Lemma isIdom_exists b : b ∈ domain -> b <> f_front F -> exists a, a ∈ domain /\ isIdom F a b.
Proof.
  intros Hb Hne. destruct (proj1 (reachable_path F b) (all_reachable b Hb)) as [p Hp].
  destruct (last_such (fun x => dominates (Some x) (Some b) out) p) as (r & a & p' & -> & Ha & Hlast).
  { pose proof (entry_strictDom F b Hne p Hp) as He. exists (f_front F). split; [done|].
    apply dominates_iff; [by apply front_in_blocks|done|by apply entry_strictDom]. }
  assert (Had : a ∈ domain) by (apply (path_in_domain _ b a Hp); set_solver).
  exists a. split; [done|]. apply list_elem_of_lookup in Had as Hia. destruct Hia as [iA HiA].
  apply list_elem_of_lookup in Hb as Hib. destruct Hib as [iB HiB].
  apply (chosen_isIdom iA iB a b HiA HiB). unfold chosen.
  rewrite (vec_get iA a HiA), (vec_get iB b HiB), Ha.
  apply dominates_iff in Ha; [|done..].
  rewrite (proj2 (noneBetween_spec iA iB a b HiA HiB)).
  - rewrite !andb_true_r, negb_true_iff, bool_decide_eq_false. intros ->.
    rewrite HiA in HiB. injection HiB as ->. by apply (strictDom_irrefl F b); [apply all_reachable|].
  - intros c Hc _ _ Hac Hcb.
    apply (nothing_between F r a p' b c); auto. intros Hin.
    apply Hlast in Hin. apply dominates_iff in Hcb; [congruence|done|done].
Qed.

Lemma idom_front a : ~ isIdom F a (f_front F).
Proof. intros [Hs _]. apply (not_elem_of_nil a). apply Hs. constructor. Qed.
Lemma reductionLoop_preserved b n : forall k st, wfAt b st -> reduceSafe b st ->
  preserved b st (snd (reductionLoop n b k st)) /\ wfAt b (snd (reductionLoop n b k st)).
Proof.
  induction n as [|n IH]; intros k st Hwf Hsafe; cbn [reductionLoop].
  { split; [by apply preserved_refl|done]. }
  destruct (instAt (st_func st) b k) as [i|] eqn:Hi; [|split; [by apply preserved_refl|done]].
  destruct (asBinary i) as [op|] eqn:Eb; [|by apply IH].
  destruct (i_ops i) as [|v1 [|v2 vs]] eqn:Eo; [by apply IH..|].
  destruct (reduceRule (st_next st) (i_type i) op v1 v2) as [news|] eqn:Er; [|by apply IH].
  destruct (wf_binary b st k i Hwf Hi) as (pre & post & Hl & Hk & Hwl).
  apply asBinary_Some in Eb as [Eop Hphi].
  destruct (i_type i) as [w|] eqn:Et.
  2: { exfalso. destruct (wf_typed _ _ _ Hwl) as (ty & Hty). destruct (Hty i) as [_ Ho]; [mem|].
       specialize (Ho op Eop). rewrite Et, Eo in Ho.
       destruct (Ho v1) as [C1 _]; [rewrite elem_of_cons; tauto|].
       destruct (Ho v2) as [C2 _]; [rewrite !elem_of_cons; tauto|].
       revert Er. unfold reduceRule. destruct op; rewrite ?C1, ?C2; done. }
  assert (Hstep : forall front J st1, news = front ++ [J] ->
    st_func st1 = ReplaceInstWithInst (foldl (fun F '(k, j) => insertBefore F b k j) (st_func st)
       (combine (seq k (length front)) front)) b (k + length front) J ->
    st_next st1 = (st_next st + length (front ++ [J]))%nat -> forall k',
    preserved b st (snd (reductionLoop n b k' st1)) /\ wfAt b (snd (reductionLoop n b k' st1))).
  { intros front J st1 -> Ef En k'. rewrite <- Hk in Ef. rewrite <- Et in Er.
    destruct (reduce_step b st st1 pre i post op w v1 v2 vs front J) as (Hp & Hwf1 & Hs1); try done.
    destruct (IH k' st1 Hwf1 Hs1) as [Hp' Hwf']. split; [|done]. by eapply preserved_trans. }
  destruct news as [|J [|J2 [|? ?]]]; [by apply IH| | |by apply IH].
  - apply (Hstep [] J); [done| |simpl; lia]. simpl. by rewrite Nat.add_0_r.
  - apply (Hstep [J] J2); [done| |simpl; lia]. simpl. by rewrite Nat.add_1_r.
Qed.

End PassTheory.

**Requirement**
The answer must consist of every line from the listing above that includes the word "Hlast".

**Reply to the task**
  destruct (last_such (fun x => dominates (Some x) (Some b) out) p) as (r & a & p' & -> & Ha & Hlast).
    apply Hlast in Hin. apply dominates_iff in Hcb; [congruence|done|done].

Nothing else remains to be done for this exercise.